Each person in the deal needs to have a proper relationship with God, and strive to balance the important two sided nature of any enterprise whereby it is worked on as if it is 100% depends on God and 100% depends on your work too. Faith without works is dead - you need both sides for the task to be a success.
2. Agreeing on the whole point of the exercise.
At the initial stage, the point is not marriage - it is getting to know the other person. You can't contemplate or plan marriage to someone you don't love, and you can't love someone without knowing them. So stage 1 is getting to know each other.
3. Organising lots of shared experiences.

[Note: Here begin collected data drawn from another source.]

(* ===== verification/GateNode.v ===== *)
(** * The gate on a node

    [skynet.h] as the server implements it: the gate's calls on a node, with the
    requests to the socket thread written to its pipe.  The packets of a client
    whose connection was forwarded to an agent reach the agent's queue. *)

From S2P Require Import Prelude Mq Sched Timer Handle Text Module Server Delivery Command Lifecycle Dispatch Boot Netpack Databuffer Hashid Gate GateProofs GateInv.
From stdpp Require Import base numbers list gmap.
From Stdlib Require Import ZArith Lia String.
#[local] Open Scope Z_scope.
#[local] Open Scope list_scope.
Import Ring Global Data Hash Gate.

(** What the functions of [skynet_socket.c] write to the pipe. *)
Inductive request :=
  | RqClose (i : Z)
  | RqStart (i : Z)
  | RqSend (i : Z) (payload : list Z)
  | RqListen (host : cstr) (port backlog : Z).

(** A node, the context the gate runs in, the pipe and the id the next listening
    socket gets. *)
Record gnode := GN { gn_node : node; gn_ctx : loc; gn_pipe : list request; gn_listen : Z }.
Definition gn_with (n : node) (w : gnode) : gnode := GN n (gn_ctx w) (gn_pipe w) (gn_listen w).
Definition gn_request (r : request) (w : gnode) : gnode :=
  GN (gn_node w) (gn_ctx w) (gn_pipe w ++ [r]) (gn_listen w).

(** The payload is a block the gate allocated, or an array on its stack, which is
    gone after the call. *)
Definition node_send (s d t k : Z) (p : list Z) (w : gnode) : outcome gnode :=
  let '(q, n) := malloc p (gn_node w) in
  '(_, n) ← skynet_send (Some (gn_ctx w)) s d t k (Some q) (Z.of_nat (List.length p)) n;
  n ← (if needcopy t then skynet_free (Some q) n else Ok n);
  Ok (gn_with n w).

(** The id of [_cb] as a function is 1. *)
#[global] Instance node_skynet : Skynet gnode := {|
  send := node_send;
  error t w := n ← skynet_error (Some (gn_ctx w)) t (gn_node w); Ok (gn_with n w);
  queryname nm w := '(h, n) ← skynet_queryname (gn_ctx w) nm (gn_node w); Ok (h, gn_with n w);
  set_callback w := Ok (gn_with (skynet_callback (gn_ctx w) 1 (gn_node w)) w);
  socket_close i w := Ok (gn_request (RqClose i) w);
  socket_start i w := Ok (gn_request (RqStart i) w);
  socket_send i p w := Ok (gn_request (RqSend i p) w);
  socket_listen h p b w := Ok (gn_listen w, gn_request (RqListen h p b) w)
|}.

(** The state in which the gate's node can take messages for the agent [a], whose
    context is at [dc]: [items] wait there and there is room for [k] more. *)
Record agent_ready (w : gnode) (O : gset loc) (a : Z) (dc : loc) (y : skynet_context)
    (items : list skynet_message) (k : nat) : Prop := {
  ar_inv : exists l, node_inv (gn_node w) O l;
  ar_gate : is_Some (ctxs (gn_node w) !! gn_ctx w);
  ar_local : skynet_harbor_message_isremote a (gn_node w) = Ok false;
  ar_agent : Slots.handle_lookup (skynet_context_handle (gn_node w)) a (handles (gn_node w)) = Ok (Some dc);
  ar_ctx : ctxs (gn_node w) !! dc = Some y;
  ar_wait : waiting (gn_node w) (queue y) items;
  ar_room : Z.of_nat (List.length items + k) < 2^30
}.

(** The message that carries packet [p], from [src] with type [tag]. *)
Definition carries (h : gmap loc (list Z)) (src tag : Z) (p : list Z) (m : skynet_message) : Prop :=
  source m = src /\ session m = 1 /\
  Z.shiftr (sz m) MESSAGE_TYPE_SHIFT = Z.land tag 0xff /\
  Z.land (sz m) MESSAGE_TYPE_MASK = Z.of_nat (List.length p) /\
  exists q, data m = Some q /\ h !! q = Some p.

Lemma carries_mono h h' src tag p m : h ⊆ h' -> carries h src tag p m -> carries h' src tag p m.
Proof.
  intros Hsub (E1 & E2 & E3 & E4 & q & E5 & E6). split_and!; try done. exists q. split; [done|].
  by eapply lookup_weaken.
Qed.

Lemma dontcopy_type tag : 0 <= tag < 256 ->
  needcopy (Z.lor tag PTYPE_TAG_DONTCOPY) = false /\ allocsession (Z.lor tag PTYPE_TAG_DONTCOPY) = false /\
  Z.land (Z.lor tag PTYPE_TAG_DONTCOPY) 0xff = Z.land tag 0xff.
Proof.
  intros Ht. assert (Forall (fun t => needcopy (Z.lor t PTYPE_TAG_DONTCOPY) = false /\
    allocsession (Z.lor t PTYPE_TAG_DONTCOPY) = false /\
    Z.land (Z.lor t PTYPE_TAG_DONTCOPY) 0xff = Z.land t 0xff) (seqZ 0 256)) as Hall.
  { eapply bool_decide_eq_true_1. vm_compute. reflexivity. }
  rewrite Forall_forall in Hall. apply Hall, elem_of_seqZ. lia.
Qed.

(** One packet: one more message in the agent's queue. *)
Lemma send_packet w O a dc y items k src tag p x :
  agent_ready w O a dc y items (S k) -> 0 <= tag < 256 -> a <> 0 ->
  ctxs (gn_node w) !! gn_ctx w = Some x -> Z.of_nat (List.length p) < 2^56 ->
  exists w' m, node_send src a (Z.lor tag PTYPE_TAG_DONTCOPY) 1 p w = Ok w' /\
    agent_ready w' O a dc y (items ++ [m]) k /\ carries (heap (gn_node w')) (sender x src) tag p m /\
    heap (gn_node w) ⊆ heap (gn_node w') /\ ctxs (gn_node w') = ctxs (gn_node w) /\
    gn_ctx w' = gn_ctx w /\ gn_pipe w' = gn_pipe w /\
    forall q it, q <> queue y -> waiting (gn_node w) q it -> waiting (gn_node w') q it.
Proof.
  intros [[l I] _ Hloc Hag Hy Hwt Hroom] Htag Ha Hx Hp.
  destruct (dontcopy_type tag Htag) as (Enc & Eal & Ety). unfold node_send, malloc.
  set (n := gn_node w) in *. set (q := fresh (dom (heap n) ∪ dom (rheap n))).
  assert (Hq : heap n !! q = None).
  { apply not_elem_of_dom. intros Hin. apply (is_fresh (dom (heap n) ∪ dom (rheap n))). by apply elem_of_union_l. }
  set (n1 := with_heap (<[q := p]> (heap n)) n).
  set (m := Msg (sender x src) 1 (Some q) (tagged (Z.of_nat (List.length p)) (Z.lor tag PTYPE_TAG_DONTCOPY))).
  destruct (context_push_live a dc y items m n1 O l) as (s & l' & Epush & I2 & Pu);
    [by apply node_inv_heap|done|done|done|lia|].
  assert (Es : skynet_send (Some (gn_ctx w)) src a (Z.lor tag PTYPE_TAG_DONTCOPY) 1 (Some q)
    (Z.of_nat (List.length p)) n1 = Ok (1, with_mq s n1)).
  { unfold skynet_send. rewrite type_mask_mod, Z.mod_small, Z.eqb_refl by lia. cbn [negb].
    unfold _filter_args. fold (needcopy (Z.lor tag PTYPE_TAG_DONTCOPY)).
    fold (allocsession (Z.lor tag PTYPE_TAG_DONTCOPY)). rewrite Enc, Eal, !bind_ret.
    assert ((if src =? 0 then y0 ← deref (ctxs n1 !! gn_ctx w); Ok (handle y0) else Ok src) = Ok (sender x src)) as ->.
    { unfold sender. destruct (src =? 0); [|done]. subst n1. cbn [ctxs with_heap]. by rewrite Hx. }
    rewrite bind_ret. destruct (Z.eqb_spec a 0); [done|].
    assert (skynet_harbor_message_isremote a n1 = Ok false) as -> by done. rewrite bind_ret.
    fold (tagged (Z.of_nat (List.length p)) (Z.lor tag PTYPE_TAG_DONTCOPY)). fold m. rewrite Epush. done. }
  rewrite Es, bind_ret, Enc, bind_ret. exists (gn_with (with_mq s n1) w), m. split; [done|].
  destruct (tagged_inv (Z.of_nat (List.length p)) (Z.lor tag PTYPE_TAG_DONTCOPY)) as [Et Ez]; [lia|].
  assert (Hcar : carries (<[q := p]> (heap n)) (sender x src) tag p m).
  { split; [done|]. split; [done|]. split; [by rewrite <- Ety|]. split; [done|]. exists q.
    split; [done|]. apply lookup_insert_eq. }
  assert (Hready : agent_ready (gn_with (with_mq s n1) w) O a dc y (items ++ [m]) k).
  { split; cbn; try done.
    - by exists l'.
    - destruct Pu as [(q' & Hq' & Hr' & _) _]. by exists q'.
    - rewrite length_app. cbn. lia. }
  split_and!; try done.
  - cbn. by apply insert_subseteq.
  - intros q' it Hne (z & Hz & Hr). destruct (pushed_other _ _ _ _ _ q' z Pu Hne Hz) as (z' & ? & _ & ?).
    exists z'. auto.
Qed.

Lemma deliver_agent g c O a dc y tag x ps : forall w items,
  broker g = 0 -> agent c = a -> a <> 0 -> client_tag g = tag -> 0 <= tag < 256 ->
  agent_ready w O a dc y items (List.length ps) ->
  ctxs (gn_node w) !! gn_ctx w = Some x ->
  Forall (fun p => Z.of_nat (List.length p) < 2^56) ps ->
  exists w' ms, deliver g c ps w = Ok w' /\ agent_ready w' O a dc y (items ++ ms) 0 /\
    Forall2 (carries (heap (gn_node w')) (sender x (client c)) tag) ps ms /\
    heap (gn_node w) ⊆ heap (gn_node w') /\ gn_pipe w' = gn_pipe w /\
    forall q it, q <> queue y -> waiting (gn_node w) q it -> waiting (gn_node w') q it.
Proof.
  induction ps as [|p ps IH]; intros w items Hb Ea Ha Et Ht Hr Hx Hps.
  - exists w, []. rewrite app_nil_r. split_and!; try done.
  - cbn [deliver List.length] in *. apply Forall_cons in Hps as [Hp Hps].
    destruct (send_packet w O a dc y items (List.length ps) (client c) tag p x)
      as (w1 & m & E1 & Hr1 & Hc1 & Hsub1 & Ec1 & Eg1 & Ep1 & Ho1); try done.
    assert (forward_call g c p w = Ok w1) as ->.
    { unfold forward_call. rewrite Hb, Ea, Et. cbn [Z.eqb negb]. destruct (Z.eqb_spec a 0); [done|]. exact E1. }
    rewrite bind_ret. destruct (IH w1 (items ++ [m])) as (w2 & ms & -> & Hr2 & Hc2 & Hsub2 & Ep2 & Ho2); try done.
    { by rewrite Eg1, Ec1. }
    exists w2, (m :: ms). rewrite <- app_assoc in Hr2. split_and!; try done.
    + constructor; [by eapply carries_mono|done].
    + by etransitivity.
    + congruence.
    + auto.
Qed.

(** C12.  From the wire to the agent: when a connection with an empty buffer has been
    forwarded to a live agent of this node and the gate has no broker, the pieces of
    the client's stream (below 2^31 bytes, packets below 16M), however cut, end
    as one message per packet that is not empty (an empty packet causes none) at the
    end of the agent's queue, in order, each with the connection's client handle (or the gate's own) as source, the
    gate's client tag as type, the packet's size, and a block that holds exactly
    the bytes of the packet; no other queue changes and no request is made of
    the socket thread. *)
Theorem packets_reach_agent g c fd slot hs ps ds w O a dc y tag x items :
  hashid_lookup (table g) fd = Ok slot -> 0 <= slot -> conn g !! Z.to_nat slot = Some c ->
  buffer c = empty -> header_size g = hs -> hs = 2 \/ hs = 4 -> Forall (good hs) ps ->
  List.concat ds = stream hs ps -> Z.of_nat (List.length (stream hs ps)) < 2^31 ->
  broker g = 0 -> agent c = a -> a <> 0 -> client_tag g = tag -> 0 <= tag < 256 ->
  agent_ready w O a dc y items (List.length ps) -> ctxs (gn_node w) !! gn_ctx w = Some x ->
  exists g' w' ms, receive g fd ds w = Ok (g', w') /\
    agent_ready w' O a dc y (items ++ ms) 0 /\
    Forall2 (carries (heap (gn_node w')) (sender x (client c)) tag) (nonempty ps) ms /\
    gn_pipe w' = gn_pipe w /\
    forall q it, q <> queue y -> waiting (gn_node w) q it -> waiting (gn_node w') q it.
Proof.
  intros El Hs Hc Hbuf Eg Hhs Hps Ed Hbig Hb Ea Ha Et Ht Hr Hx.
  destruct (gate_receive_ok (W := gnode) ds g c fd slot hs ps) as (b & m & _ & _ & _ & E); try done.
  { right. left. congruence. } { rewrite Hbuf. apply empty_ok. } { by rewrite Hbuf. }
  { rewrite Hbuf. split; intros H0; [by destruct Hhs as [-> | ->]|done]. }
  assert (Hle : (List.length (nonempty ps) <= List.length ps)%nat) by apply length_filter.
  destruct (deliver_agent g c O a dc y tag x (nonempty ps) w items) as (w' & ms & Ed' & Hr' & Hc' & _ & Ep & Ho); try done.
  { destruct Hr. split; try done. lia. }
  { apply Forall_forall. intros p [_ Hp]%list_elem_of_filter. rewrite Forall_forall in Hps.
    destruct (Hps p Hp). lia. }
  eexists _, w', ms. rewrite E, Ed', bind_ret. split_and!; try done.
Qed.

(** The gate of the sample node, its client on socket 5 forwarded to the other
    service. *)
Definition forwarded : gate :=
  match _cb (the_gate "S ! 8888 0 4") PTYPE_TEXT 9 (Bytes (str "forward 5 :1000002 :0")) ([] : list call) with
  | Ok (_, g, _) => g
  | Fault _ => gate_create
  end.
Definition gate_on_node : gnode := GN node2h 1 [] 1.

Lemma gate_on_node_ready : agent_ready gate_on_node ∅ 16777218 2 watchdog_ctx [] 3.
Proof.
  split; [exact node2h_inv|vm_compute; by eexists|ev|ev|ev|exact node2h_idle|vm_compute; reflexivity].
Qed.

Lemma packets_reach_agent_witness : exists g' w' ms,
  receive forwarded 5 [[0]; [2; 7]; [8; 0; 0; 0]; [1; 9]] gate_on_node = Ok (g', w') /\
  waiting (gn_node w') (queue watchdog_ctx) ms /\
  Forall2 (carries (heap (gn_node w')) 16777217 PTYPE_CLIENT) [[7; 8]; [9]] ms.
Proof.
  destruct (packets_reach_agent forwarded
    (Conn 5 16777218 0 (str "1.2.3.4:999" ++ replicate 21 0) empty) 5 1 2
    [[7; 8]; []; [9]] [[0]; [2; 7]; [8; 0; 0; 0]; [1; 9]] gate_on_node ∅ 16777218 2 watchdog_ctx PTYPE_CLIENT
    gate_ctx []) as (g' & w' & ms & E & Hr & Hc & _).
  - vm_compute. reflexivity.
  - lia.
  - vm_compute. reflexivity.
  - reflexivity.
  - vm_compute. reflexivity.
  - left. reflexivity.
  - repeat constructor; vm_compute; reflexivity.
  - vm_compute. reflexivity.
  - vm_compute. reflexivity.
  - vm_compute. reflexivity.
  - reflexivity.
  - discriminate.
  - vm_compute. reflexivity.
  - vm_compute. split; [discriminate|reflexivity].
  - exact gate_on_node_ready.
  - vm_compute. reflexivity.
  - exists g', w', ms. split; [exact E|]. split; [exact (ar_wait _ _ _ _ _ _ _ Hr)|]. exact Hc.
Defined.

These would be with friends and with family. Knowing someone means knowing their friends and family. If you don't like any of the other person's friends are you sure you are really compatible? Also, shared experiences are not just "fun" things like movies and entertainment. They should include regular things like dinner, attending Mass and visiting family and friends, special things and tasks such as helping someone move house, painting, working together, participating in sports, volunteering time or watching and supporting the other person do something they enjoy.
4. Having quiet time.
It is important that there is time alone to ponder and review all these shared experiences. It is not just the experience itself, but the consideration of those times that allow the experiences to fully take root and flower. There also needs to be times when you can just sit and chat about important things without all the noise and confusion. No TV, no texting, no Internet - just sitting on the beach or the back yard or deck, watching the horizon or birds and insects dart around the trees and plants. In fact, this quiet time is part of the shared experience - both the time spent together reviewing the experience and the time alone doing the same thing.
The final key to success
All this only works when the path is laid out at the beginning. In any endeavour you need to know the objectives before you start in order that you are able to determine whether you are actually on track or have lost your way. There is no point having a process without a destination. The goal needs to be appropriate to this stage of the game. Knowledge of the other person is the aim for this stage, with the greater conditional aim of marriage. Discerning that marriage is not appropriate for this couple is not a failure, it is a correct outcome. Not only is this not a failure, it is a valuable lesson for both parties working out what - and who - they are actually seeking. That is the whole point of the exercise.So go and get to know each other. Avoid occasions whereby you will be tempted to shortcut the process as doing so will not result in true happiness. And on the way you will have more fun and less regrets.
1 comment:
Sir Winston Churchill rejected the offer of 'satisfactory' marriage to rich women instead marrying despite warnings of his future brides lack of suitable income. At the height of his career he said "That was the greatest of my achievements, for to my marriage I owe all my success."
Contentment of mind at home was much more important.
-Great catching up with you guys recently regards Paul.